Saved entries:
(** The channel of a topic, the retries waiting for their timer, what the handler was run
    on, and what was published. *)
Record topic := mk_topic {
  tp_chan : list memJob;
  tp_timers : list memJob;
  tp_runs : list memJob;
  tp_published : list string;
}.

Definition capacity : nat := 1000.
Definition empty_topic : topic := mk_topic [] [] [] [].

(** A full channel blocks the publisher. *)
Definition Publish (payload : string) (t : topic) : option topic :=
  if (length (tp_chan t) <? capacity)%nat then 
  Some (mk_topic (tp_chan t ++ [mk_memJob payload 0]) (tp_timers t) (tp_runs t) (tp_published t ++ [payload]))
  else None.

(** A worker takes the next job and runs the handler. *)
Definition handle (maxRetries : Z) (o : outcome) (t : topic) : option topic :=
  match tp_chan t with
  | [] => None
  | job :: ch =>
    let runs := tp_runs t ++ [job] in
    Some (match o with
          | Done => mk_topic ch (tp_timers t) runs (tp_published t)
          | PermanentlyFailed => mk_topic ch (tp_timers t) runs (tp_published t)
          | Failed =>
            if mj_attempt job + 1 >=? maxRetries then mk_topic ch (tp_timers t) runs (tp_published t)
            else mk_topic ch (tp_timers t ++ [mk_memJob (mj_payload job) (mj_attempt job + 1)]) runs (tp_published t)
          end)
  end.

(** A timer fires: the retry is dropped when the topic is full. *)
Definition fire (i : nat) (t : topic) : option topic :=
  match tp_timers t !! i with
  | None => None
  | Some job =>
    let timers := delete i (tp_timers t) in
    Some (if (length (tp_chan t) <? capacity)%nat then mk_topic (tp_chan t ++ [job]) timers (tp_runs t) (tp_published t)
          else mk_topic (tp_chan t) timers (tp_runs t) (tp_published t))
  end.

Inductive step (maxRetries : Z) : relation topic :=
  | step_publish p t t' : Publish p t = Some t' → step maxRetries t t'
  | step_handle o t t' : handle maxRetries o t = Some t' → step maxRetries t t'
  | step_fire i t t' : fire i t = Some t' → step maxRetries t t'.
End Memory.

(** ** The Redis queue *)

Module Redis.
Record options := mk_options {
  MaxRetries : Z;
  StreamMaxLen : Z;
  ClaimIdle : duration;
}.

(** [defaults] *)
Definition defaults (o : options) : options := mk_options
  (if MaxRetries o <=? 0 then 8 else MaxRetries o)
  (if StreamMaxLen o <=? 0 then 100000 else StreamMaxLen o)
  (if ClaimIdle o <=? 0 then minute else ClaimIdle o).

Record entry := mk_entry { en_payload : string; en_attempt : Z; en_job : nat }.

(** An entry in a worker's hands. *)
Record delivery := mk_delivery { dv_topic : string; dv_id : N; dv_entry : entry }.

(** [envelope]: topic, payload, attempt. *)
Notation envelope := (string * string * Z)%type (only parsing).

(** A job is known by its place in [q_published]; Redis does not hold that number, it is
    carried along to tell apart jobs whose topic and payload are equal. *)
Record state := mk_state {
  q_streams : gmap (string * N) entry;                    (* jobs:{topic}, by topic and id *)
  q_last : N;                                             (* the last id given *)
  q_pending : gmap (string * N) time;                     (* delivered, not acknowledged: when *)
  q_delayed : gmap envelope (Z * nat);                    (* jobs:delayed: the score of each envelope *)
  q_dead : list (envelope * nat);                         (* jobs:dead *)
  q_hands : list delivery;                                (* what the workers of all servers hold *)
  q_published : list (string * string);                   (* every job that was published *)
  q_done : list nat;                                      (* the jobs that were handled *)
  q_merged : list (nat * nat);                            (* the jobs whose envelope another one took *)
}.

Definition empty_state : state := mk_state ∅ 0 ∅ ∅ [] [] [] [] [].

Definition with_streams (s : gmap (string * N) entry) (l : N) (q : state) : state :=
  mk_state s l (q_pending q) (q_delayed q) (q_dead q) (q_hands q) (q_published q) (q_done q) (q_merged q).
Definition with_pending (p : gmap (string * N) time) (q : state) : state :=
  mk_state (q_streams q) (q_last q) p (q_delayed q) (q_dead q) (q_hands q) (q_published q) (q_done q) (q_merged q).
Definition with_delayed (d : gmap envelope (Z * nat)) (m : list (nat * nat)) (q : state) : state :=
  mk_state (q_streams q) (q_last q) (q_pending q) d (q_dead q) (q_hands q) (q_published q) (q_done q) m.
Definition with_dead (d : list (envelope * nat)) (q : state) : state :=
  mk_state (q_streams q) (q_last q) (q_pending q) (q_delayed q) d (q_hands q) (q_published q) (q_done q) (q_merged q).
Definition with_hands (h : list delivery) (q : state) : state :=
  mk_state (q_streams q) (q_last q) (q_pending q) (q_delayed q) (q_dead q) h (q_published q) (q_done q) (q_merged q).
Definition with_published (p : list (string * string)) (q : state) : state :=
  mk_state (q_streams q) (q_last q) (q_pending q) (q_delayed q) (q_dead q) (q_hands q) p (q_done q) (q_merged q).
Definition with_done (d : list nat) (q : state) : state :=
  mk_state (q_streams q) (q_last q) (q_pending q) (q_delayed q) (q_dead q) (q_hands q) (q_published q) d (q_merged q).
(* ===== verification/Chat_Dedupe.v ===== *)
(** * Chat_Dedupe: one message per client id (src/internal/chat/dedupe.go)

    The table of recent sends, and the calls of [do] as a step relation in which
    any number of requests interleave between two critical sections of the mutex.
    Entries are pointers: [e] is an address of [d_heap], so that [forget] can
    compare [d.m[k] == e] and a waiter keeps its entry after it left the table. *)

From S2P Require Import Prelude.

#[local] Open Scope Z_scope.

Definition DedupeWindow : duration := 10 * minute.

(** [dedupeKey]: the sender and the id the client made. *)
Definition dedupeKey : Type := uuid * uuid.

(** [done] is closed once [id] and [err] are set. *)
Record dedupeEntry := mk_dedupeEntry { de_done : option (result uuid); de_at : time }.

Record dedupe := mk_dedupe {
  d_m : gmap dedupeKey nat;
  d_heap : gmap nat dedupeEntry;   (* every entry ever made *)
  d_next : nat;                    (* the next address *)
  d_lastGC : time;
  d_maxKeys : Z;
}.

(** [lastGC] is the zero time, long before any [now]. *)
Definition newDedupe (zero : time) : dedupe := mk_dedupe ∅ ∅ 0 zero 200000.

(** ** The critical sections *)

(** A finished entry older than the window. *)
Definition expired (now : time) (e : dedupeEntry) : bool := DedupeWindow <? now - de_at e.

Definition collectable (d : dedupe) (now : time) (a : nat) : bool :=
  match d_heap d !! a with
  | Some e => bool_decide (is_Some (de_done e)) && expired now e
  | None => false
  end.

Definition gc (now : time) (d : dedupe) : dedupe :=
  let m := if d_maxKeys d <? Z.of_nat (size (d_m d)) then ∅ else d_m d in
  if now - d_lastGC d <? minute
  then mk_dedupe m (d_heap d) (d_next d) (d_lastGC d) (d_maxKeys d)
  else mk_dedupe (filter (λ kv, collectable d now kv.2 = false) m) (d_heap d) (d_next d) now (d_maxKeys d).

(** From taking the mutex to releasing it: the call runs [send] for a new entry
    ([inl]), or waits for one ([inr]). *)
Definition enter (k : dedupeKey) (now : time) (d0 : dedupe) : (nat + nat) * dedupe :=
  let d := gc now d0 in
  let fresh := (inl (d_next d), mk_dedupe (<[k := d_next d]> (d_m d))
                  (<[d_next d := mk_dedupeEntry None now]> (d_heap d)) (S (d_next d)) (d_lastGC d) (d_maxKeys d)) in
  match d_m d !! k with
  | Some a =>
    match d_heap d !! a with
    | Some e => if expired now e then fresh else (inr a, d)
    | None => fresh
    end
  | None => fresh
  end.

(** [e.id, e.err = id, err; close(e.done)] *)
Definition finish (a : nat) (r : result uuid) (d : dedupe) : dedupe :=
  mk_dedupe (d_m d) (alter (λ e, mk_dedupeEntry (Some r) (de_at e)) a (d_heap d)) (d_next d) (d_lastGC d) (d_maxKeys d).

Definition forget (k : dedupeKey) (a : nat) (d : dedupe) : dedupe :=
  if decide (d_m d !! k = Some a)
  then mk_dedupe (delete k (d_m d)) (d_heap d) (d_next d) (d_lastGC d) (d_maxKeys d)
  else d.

About this exercise: When the line with "Definition Publish (payload" is reached in the data above, start copying there, and copy each line exactly until the line with "Definition handle (maxRetries" has been copied; copy nothing else.

Written response:
Definition Publish (payload : string) (t : topic) : option topic :=
  if (length (tp_chan t) <? capacity)%nat then 
  Some (mk_topic (tp_chan t ++ [mk_memJob payload 0]) (tp_timers t) (tp_runs t) (tp_published t ++ [payload]))
  else None.

(** A worker takes the next job and runs the handler. *)
Definition handle (maxRetries : Z) (o : outcome) (t : topic) : option topic :=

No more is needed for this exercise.